Peter J Bowling is wearing a “Silence = Death” tee-shirt and I have the thought “I bet that tee-shirt is as old as he is” and about all who wore one like it who are no longer here.

Illuminated in a expansive nimbus created by our collective attention, he holds a Viola de Gamba against his body as if he was trying to reassure the instrument. At a glance, you’ll think you recognize the instrument but upon closer observation you’ve likely seen nothing like it.  It seems larger than a viola yet smaller maybe than a cello. Upon closer observation the fingerboard is larger and it looked to have seven or more strings.
When Peter J Bowling begins to play, it is not Dan Friel.
Although he’s not beholding to any style or, particularly it seems to any rules of composition and yet what comes out of the instrument could be mistaken for any familiar string instrument in most orchestras you’ve seen or Balanchine ballet. The music is seamless except for when it calls for seams; it is transcendent and beautiful. I’m taken aback about how quickly I’m traveling. I’m surprised by it but old enough and I’ve seen enough not to stop it.
My heart. All these hospital visits.
The music fills my body.
There is a cluster of wires and devises cluttered around his feet. The many machines effect the sound made by his body and the gamba, feeds it through a main wiry artery to a speaker in the apse. “The Ghost Choir” the artist calls it.
My friend Jim leans in, “I love this but I have to be somewhere! Let’s come back!” and he leaves.

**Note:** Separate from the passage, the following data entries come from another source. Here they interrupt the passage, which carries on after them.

(** The requests whose response needs the VERIFY request. *)
Definition needs_verify (method : nat) : Prop :=
  method = VERIFIER_VERIFY ∨ method = VERIFIER_VERIFY_FROM_BUFFER ∨ method = VERIFIER_STOP.

Record verifier_inv (s : machine) : Prop := {
  vi_core : verifier_core s;
  vi_active : from_option (λ m, message_ok m ∧
    (needs_verify (method_id (start_line m)) → is_Some (verify s))) True (active_request s)
}.

(** Messages are well formed, and an engine answers a request with a response
    to its method. *)
Definition verifier_accepts (s : machine) (i : input R) : Prop :=
  match i with
  | Deactivate => True
  | Update m => message_ok m ∧
      (message_type (start_line m) = MRCP_MESSAGE_TYPE_RESPONSE →
       ∀ a, active_request s = Some a →
       request_id (start_line a) = request_id (start_line m) →
       method_id (start_line m) = method_id (start_line a))
  end.

Notation keeps c s := (ends c s (λ _ s' _, verifier_inv s')).

(** A request [m] is handed to the engine, or answered at once; a machine that
    is being deactivated reports that instead. *)
Definition verifier_outcome (m : @mrcp_message_t R) (is_active b : bool) (s' : machine)
    (o : list (action R)) : Prop :=
  b = true ∧
  ((∃ x, o = [Dispatch x] ∧ about m x MRCP_MESSAGE_TYPE_REQUEST ∧ active_request s' = Some x) ∨
   (∃ x, o = [if is_active then Dispatch x else Deactivated] ∧
      about m x MRCP_MESSAGE_TYPE_RESPONSE ∧ active_request s' = None)).
(* ===== verification/AliChannel.v ===== *)
(** * AliChannel: the channels of the Ali recognizer plugin
    ([Ali_RecogChannel.cpp]).

    A channel is shared by the thread of the MRCP task, which starts it, the
    media thread, which writes audio frames and stops it, and a thread of the
    pool, which runs [RecogMain].  The critical sections of the channel are
    atomic; [RecogMain] is a program counter with one step for each access to
    the shared objects.  Objects are reached through addresses; an operation
    on an object that is not there is a fault.  Files are handles, and closing
    a handle that is not open is a fault.  The queue of a channel holds the
    pointers to frames it is given, of type [F], not their audio. *)
From S2P Require Import Prelude CString AliResource.

Notation addr := nat.

Definition MAX_QUEUE_SIZE : nat := 10 * 100.
Definition PATHDIA : char := "/"%char.

Section Channel.
  Context {F : Type}.

Record CAliChannel := mk_ali_channel {
  m_id : nat;
  m_FrameQueue : option (list F);
  m_file : option addr;
  m_mutex : bool;
  m_Recoger : option addr;
  m_record : bool;
  m_recordPath : cstr;
  m_starting : bool;
  m_Channel : option addr
}.

Definition set_queue (c : CAliChannel) (q : option (list F)) : CAliChannel :=
  mk_ali_channel (m_id c) q (m_file c) (m_mutex c) (m_Recoger c) (m_record c) (m_recordPath c)
    (m_starting c) (m_Channel c).
Definition set_file (c : CAliChannel) (f : option addr) (record : bool) : CAliChannel :=
  mk_ali_channel (m_id c) (m_FrameQueue c) f (m_mutex c) (m_Recoger c) record (m_recordPath c)
    (m_starting c) (m_Channel c).
Definition set_path (c : CAliChannel) (p : cstr) : CAliChannel :=
  mk_ali_channel (m_id c) (m_FrameQueue c) (m_file c) (m_mutex c) (m_Recoger c) (m_record c) p
    (m_starting c) (m_Channel c).
Definition set_users (c : CAliChannel) (ch re : option addr) (starting : bool) : CAliChannel :=
  mk_ali_channel (m_id c) (m_FrameQueue c) (m_file c) (m_mutex c) re (m_record c) (m_recordPath c)
    starting ch.

(** [new CAliChannel]. *)
Definition CAliChannel_new : CAliChannel :=
  mk_ali_channel 0 None None false None false [] false None.

(** [mutex] and [queue]: the results of the creations of the mutex and the
    queue. *)
Definition Init (c : CAliChannel) (id : nat) (recordPath : cstr) (record mutex queue : bool)
    : bool * CAliChannel :=
  let c := mk_ali_channel id (m_FrameQueue c) (m_file c) (m_mutex c) (m_Recoger c) record recordPath
             (m_starting c) (m_Channel c) in
  if mutex then
    let c := mk_ali_channel (m_id c) (m_FrameQueue c) (m_file c) true (m_Recoger c) (m_record c)
               (m_recordPath c) (m_starting c) (m_Channel c) in
    if queue then (true, set_queue c (Some [])) else (false, c)
  else (false, c).

Definition lock (c : CAliChannel) : res unit := if m_mutex c then Ok tt else Fault.

(** ** Recording *)

Definition close_file (files : gset addr) (f : option addr) : res (gset addr) :=
  match f with
  | None => Ok files
  | Some h => if decide (h ∈ files) then Ok (files ∖ {[h]}) else Fault
  end.

(** [opened] is the result of [apr_file_open]. *)
Definition RecordStart (c : CAliChannel) (files : gset addr) (opened : option addr)
    : CAliChannel * gset addr :=
  if m_record c then
    match opened with
    | Some h => (set_file c (Some h) (m_record c), {[h]} ∪ files)
    | None => (set_file c None false, files)
    end
  else (c, files).

Definition RecordStop (c : CAliChannel) (files : gset addr) : res (gset addr) :=
  close_file files (m_file c).

Definition Uinit (c : CAliChannel) (files : gset addr) : res (gset addr) :=
  close_file files (m_file c).

(** ** Start, stop and write *)

(** The name of the file, and the path of the channel after it was put
    together: the path itself is extended when it ends in a separator. *)
Definition record_file_name (path name : cstr) : res (cstr * cstr) :=
  match last path with
  | None => Fault
  | Some c => if decide (c = PATHDIA) then Ok (path ++ name, path ++ name)
              else Ok (path ++ [PATHDIA] ++ name, path)
  end.

(** [name] is the text of [szFileName], [descriptor] tells whether the sink
    stream of the channel has a codec. *)
Definition Start (c : CAliChannel) (files : gset addr) (Ch resource : option addr)
    (descriptor : bool) (name : cstr) (opened : option addr)
    : res (bool * CAliChannel * gset addr) :=
  match Ch, resource with
  | Some ch, Some re =>
      lock c ≫= λ _,
      _ ← deref (m_FrameQueue c);
      let c := set_queue (set_users c (Some ch) (Some re) true) (Some []) in
      if m_record c then
        if descriptor then
          '(file, path) ← record_file_name (m_recordPath c) name;
          let '(c, files) := RecordStart (set_path c path) files opened in
          Ok (true, c, files)
        else Fault
      else Ok (true, c, files)
  | _, _ => Ok (false, c, files)
  end.

Definition Stop (c : CAliChannel) : res CAliChannel :=
  lock c ≫= λ _,
  _ ← deref (m_FrameQueue c);
  Ok (set_users c (m_Channel c) (m_Recoger c) false).

(** [None]: the queue is full and the caller waits.  The test of [m_starting] and
    the push are one step of the model: a [Stop] between them is not modelled. *)
Definition WriteFrame (c : CAliChannel) (frame : F) : option CAliChannel :=
  match m_FrameQueue c with
  | Some q =>
      if m_starting c then
        if decide (length q < MAX_QUEUE_SIZE) then Some (set_queue c (Some (q ++ [frame]))) else None
      else Some c
  | None => Some c
  end.

(** ** RecogMain *)

(** Where a thread is in [RecogMain].  [pc_wait] is a thread blocked in
    [apr_queue_pop], [pc_woken] one that [apr_queue_interrupt_all] woke. *)
Inductive pc :=
  | pc_create
  | pc_while
  | pc_token
  | pc_pop
  | pc_wait
  | pc_woken
  | pc_send (frame : F)
  | pc_record (frame : F)
  | pc_end.

(** What the SDK answers during a step. *)
Record env := mk_env {
  e_sdk : sdk_answers;
  e_sent : Z
}.

(** The object [m_Recoger] points to. *)
Definition recoger (c : CAliChannel) (rs : gmap addr CAliResource) : res (addr * CAliResource) :=
  re ← deref (m_Recoger c);
  r ← deref (rs !! re);
  Ok (re, r).

(** [apr_queue_pop]; [empty] is where the thread is when there is no frame. *)
Definition take_frame (c : CAliChannel) (empty : pc) : res (pc * CAliChannel) :=
  q ← deref (m_FrameQueue c);
  match q with
  | [] => Ok (empty, c)
  | frame :: q => Ok (pc_send frame, set_queue c (Some q))
  end.

(** [apr_file_write] on the file of the recording; a failed write is only
    logged. *)
Definition RecordMain (c : CAliChannel) (files : gset addr) : res unit :=
  if m_record c then
    match m_file c with
    | Some h => if decide (h ∈ files) then Ok tt else Fault
    | None => Ok tt
    end
  else Ok tt.

(** A step of a thread; [None] is the return from [RecogMain]. *)
Definition work (p : pc) (c : CAliChannel) (rs : gmap addr CAliResource) (files : gset addr) (e : env)
    : res (option pc * CAliChannel * gmap addr CAliResource * gset addr) :=
  match p with
  | pc_create =>
      '(re, r) ← recoger c rs;
      let '(ok, r) := DoCreateRecogRequest r (e_sdk e) in
      Ok (Some (if ok then pc_while else pc_end), c, <[re:=r]> rs, files)
  | pc_while => Ok (Some (if m_starting c then pc_token else pc_end), c, rs, files)
  | pc_token =>
      '(re, r) ← recoger c rs;
      let '(ok, r) := DoCheakRecogToKen r (a_time (e_sdk e)) (a_token (e_sdk e)) in
      Ok (Some (if ok then pc_pop else pc_end), c, <[re:=r]> rs, files)
  | pc_pop | pc_wait =>
      '(p, c) ← take_frame c pc_wait;
      Ok (Some p, c, rs, files)
  | pc_woken =>
      '(p, c) ← take_frame c pc_end;
      Ok (Some p, c, rs, files)
  | pc_send frame =>
      '(re, r) ← recoger c rs;
      Ok (Some (if decide (DoWriteFrame r (Some frame) (e_sent e) = (-1)%Z) then pc_end
                else pc_record frame), c, rs, files)
  | pc_record _ =>
      RecordMain c files ≫= λ _,
      Ok (Some pc_while, c, rs, files)
  | pc_end =>
      lock c ≫= λ _,
      '(re, r) ← recoger c rs;
      let '(_, r) := DoDestroyRecogRequest r in
      files ← RecordStop c files;
      Ok (None, set_users c None None false, <[re:=r]> rs, files)
  end.

(** [apr_queue_interrupt_all] wakes the threads that wait. *)
Definition wake (p : pc) : pc := match p with pc_wait => pc_woken | p => p end.

End Channel.
Arguments CAliChannel : clear implicits.
Arguments pc : clear implicits.

(** ** A channel with its threads *)

Section System.
  Context {F A : Type} `{EqDecision F}.

(** [audio] is what the frames hold.  [written] are the frames the queue took
    since the channel was started, with the audio they held then, [sent] those
    handed to the service, with the audio the service was given. *)
Record system := mk_system {
  chan : CAliChannel F;
  resources : gmap addr CAliResource;
  files : gset addr;
  workers : list (pc F);
  audio : F → A;
  written : list (F * A);
  sent : list (F * A)
}.

(** [read_frame] of the source stores the next audio in the frame of the media
    bridge, which has one frame for its whole life. *)
Definition fill (audio : F → A) (frame : F) (a : A) : F → A :=
  λ f, if decide (f = frame) then a else audio f.

(** What happens to a channel.  [AStart] and [APush] are the two parts of
    starting it: [Start] and the push of [RecogMain] to the thread pool; [AFill]
    and [AWrite] are the two parts of the processing of a media bridge: the
    frame is read from the source and written to the sink. *)
Inductive event :=
  | AStart (Ch resource : option addr) (descriptor : bool) (name : cstr) (opened : option addr)
  | APush
  | AStop
  | AFill (frame : F) (a : A)
  | AWrite (frame : F)
  | AWork (i : nat) (e : env).

(** [sendAudio] reads the frame. *)
Definition on_send (p : pc F) (audio : F → A) (sent : list (F * A)) : list (F * A) :=
  match p with pc_send frame => sent ++ [(frame, audio frame)] | _ => sent end.

Definition act (s : system) (l : event) : res system :=
  match l with
  | AStart Ch re descriptor name opened =>
      '(ok, c, fs) ← Start (chan s) (files s) Ch re descriptor name opened;
      if (ok : bool) then Ok (mk_system c (resources s) fs (workers s) (audio s) [] [])
      else Ok (mk_system c (resources s) fs (workers s) (audio s) (written s) (sent s))
  | APush => Ok (mk_system (chan s) (resources s) (files s) (workers s ++ [pc_create]) (audio s)
                   (written s) (sent s))
  | AStop =>
      c ← Stop (chan s);
      Ok (mk_system c (resources s) (files s) (wake <$> workers s) (audio s) (written s) (sent s))
  | AFill frame a => Ok (mk_system (chan s) (resources s) (files s) (workers s) (fill (audio s) frame a)
                          (written s) (sent s))
  | AWrite frame =>
      match WriteFrame (chan s) frame with
      | Some c => Ok (mk_system c (resources s) (files s) (workers s) (audio s)
                        (if m_starting (chan s) then written s ++ [(frame, audio s frame)] else written s)
                        (sent s))
      | None => Ok s
      end
  | AWork i e =>
      match workers s !! i with
      | None => Ok s
      | Some p =>
          '(p', c, rs, fs) ← work p (chan s) (resources s) (files s) e;
          Ok (mk_system c rs fs
                match p' with Some p' => <[i:=p']> (workers s) | None => delete i (workers s) end
                (audio s) (written s) (on_send p (audio s) (sent s)))
      end
  end.

Fixpoint run_events (s : system) (ls : list event) : res system :=
  match ls with
  | [] => Ok s
  | l :: ls => s ← act s l; run_events s ls
  end.

End System.
Arguments system : clear implicits.
Arguments event : clear implicits.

Peter J Bowling after the first part of the journey says, “In the spirit of how this piece was created, please feel free to use the space in a way that feels good to you.”
I’d been aching a’ready. I open my eyes from my meditation to see how and if anyone accepts this encouragement from our pastor. No one does. They’re all still seated in the little wooden cabaret chairs.

Finally I can stand it no more, my prayer needs to move.
I went to the back of the sanctuary so as not to become part of the performance for the others. I stood at the base of a thirty foot stained glass window depicting the Madonna, and for me, tonight, the Divine Feminine. My body sways back-and-forth like it does in the Arbor and for a moment I can hear the Lakota drum. I keep my eyes closed so no one can see me dance and for the next half hour I am alive inside the prayer of his music and I become the Dance.
When I’d returned to the church from my journey I found myself leaning with my hands on the stool of the window, feet spread wide and behind me. I look down into a small baptismal of my own tears and wonder how I got here.